» The task: Quote exactly the lines spanning from the top of the data below to the line that contains "(v.(epoch_start_slot) <= now ->", including both.

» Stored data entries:
------------------------------------

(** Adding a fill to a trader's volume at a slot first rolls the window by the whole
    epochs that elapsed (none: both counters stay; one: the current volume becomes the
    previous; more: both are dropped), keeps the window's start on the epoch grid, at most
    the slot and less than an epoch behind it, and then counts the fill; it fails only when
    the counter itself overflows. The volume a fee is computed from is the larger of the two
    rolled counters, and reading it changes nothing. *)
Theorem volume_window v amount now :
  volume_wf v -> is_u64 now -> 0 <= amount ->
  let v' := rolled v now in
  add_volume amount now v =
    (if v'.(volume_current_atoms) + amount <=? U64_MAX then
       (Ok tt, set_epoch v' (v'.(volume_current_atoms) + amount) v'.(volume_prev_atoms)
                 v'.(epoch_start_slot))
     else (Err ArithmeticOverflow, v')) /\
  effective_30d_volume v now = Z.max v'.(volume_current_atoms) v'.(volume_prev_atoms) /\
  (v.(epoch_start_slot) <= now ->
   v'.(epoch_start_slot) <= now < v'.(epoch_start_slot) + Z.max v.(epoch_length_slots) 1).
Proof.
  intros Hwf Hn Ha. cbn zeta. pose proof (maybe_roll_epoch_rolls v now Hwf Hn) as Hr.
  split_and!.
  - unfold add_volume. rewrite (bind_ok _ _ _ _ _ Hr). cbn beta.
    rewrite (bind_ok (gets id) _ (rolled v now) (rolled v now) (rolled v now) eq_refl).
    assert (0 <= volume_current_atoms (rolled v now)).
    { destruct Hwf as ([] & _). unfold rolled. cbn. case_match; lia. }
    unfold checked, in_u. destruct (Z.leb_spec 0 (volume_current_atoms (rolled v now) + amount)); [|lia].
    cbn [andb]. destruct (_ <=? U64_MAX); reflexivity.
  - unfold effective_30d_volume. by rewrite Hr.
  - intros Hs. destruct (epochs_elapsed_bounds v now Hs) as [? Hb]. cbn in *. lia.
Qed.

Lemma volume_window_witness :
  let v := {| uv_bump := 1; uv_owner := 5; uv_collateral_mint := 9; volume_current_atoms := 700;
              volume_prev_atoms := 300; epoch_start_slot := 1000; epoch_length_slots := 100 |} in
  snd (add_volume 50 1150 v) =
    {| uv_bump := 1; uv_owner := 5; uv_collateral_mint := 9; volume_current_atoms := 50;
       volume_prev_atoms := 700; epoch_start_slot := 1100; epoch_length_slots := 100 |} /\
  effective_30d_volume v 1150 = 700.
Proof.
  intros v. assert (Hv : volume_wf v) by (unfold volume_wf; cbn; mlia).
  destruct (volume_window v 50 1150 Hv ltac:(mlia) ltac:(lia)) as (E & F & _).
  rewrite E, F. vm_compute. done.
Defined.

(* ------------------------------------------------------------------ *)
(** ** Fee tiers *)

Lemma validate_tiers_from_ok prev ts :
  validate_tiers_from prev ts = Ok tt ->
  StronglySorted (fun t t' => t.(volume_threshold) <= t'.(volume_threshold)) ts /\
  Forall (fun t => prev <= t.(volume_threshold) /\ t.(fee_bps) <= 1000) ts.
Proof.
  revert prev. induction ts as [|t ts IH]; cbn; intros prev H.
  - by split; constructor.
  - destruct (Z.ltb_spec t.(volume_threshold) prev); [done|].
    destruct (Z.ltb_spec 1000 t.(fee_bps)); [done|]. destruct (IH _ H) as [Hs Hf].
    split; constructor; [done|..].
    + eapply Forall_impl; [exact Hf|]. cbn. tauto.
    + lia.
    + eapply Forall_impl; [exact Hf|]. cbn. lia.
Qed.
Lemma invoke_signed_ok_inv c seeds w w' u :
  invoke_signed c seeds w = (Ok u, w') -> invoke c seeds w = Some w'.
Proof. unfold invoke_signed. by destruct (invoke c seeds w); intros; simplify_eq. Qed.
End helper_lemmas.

------------------------------------

» Problem solution:
(** Adding a fill to a trader's volume at a slot first rolls the window by the whole
    epochs that elapsed (none: both counters stay; one: the current volume becomes the
    previous; more: both are dropped), keeps the window's start on the epoch grid, at most
    the slot and less than an epoch behind it, and then counts the fill; it fails only when
    the counter itself overflows. The volume a fee is computed from is the larger of the two
    rolled counters, and reading it changes nothing. *)
Theorem volume_window v amount now :
  volume_wf v -> is_u64 now -> 0 <= amount ->
  let v' := rolled v now in
  add_volume amount now v =
    (if v'.(volume_current_atoms) + amount <=? U64_MAX then
       (Ok tt, set_epoch v' (v'.(volume_current_atoms) + amount) v'.(volume_prev_atoms)
                 v'.(epoch_start_slot))
     else (Err ArithmeticOverflow, v')) /\
  effective_30d_volume v now = Z.max v'.(volume_current_atoms) v'.(volume_prev_atoms) /\
  (v.(epoch_start_slot) <= now ->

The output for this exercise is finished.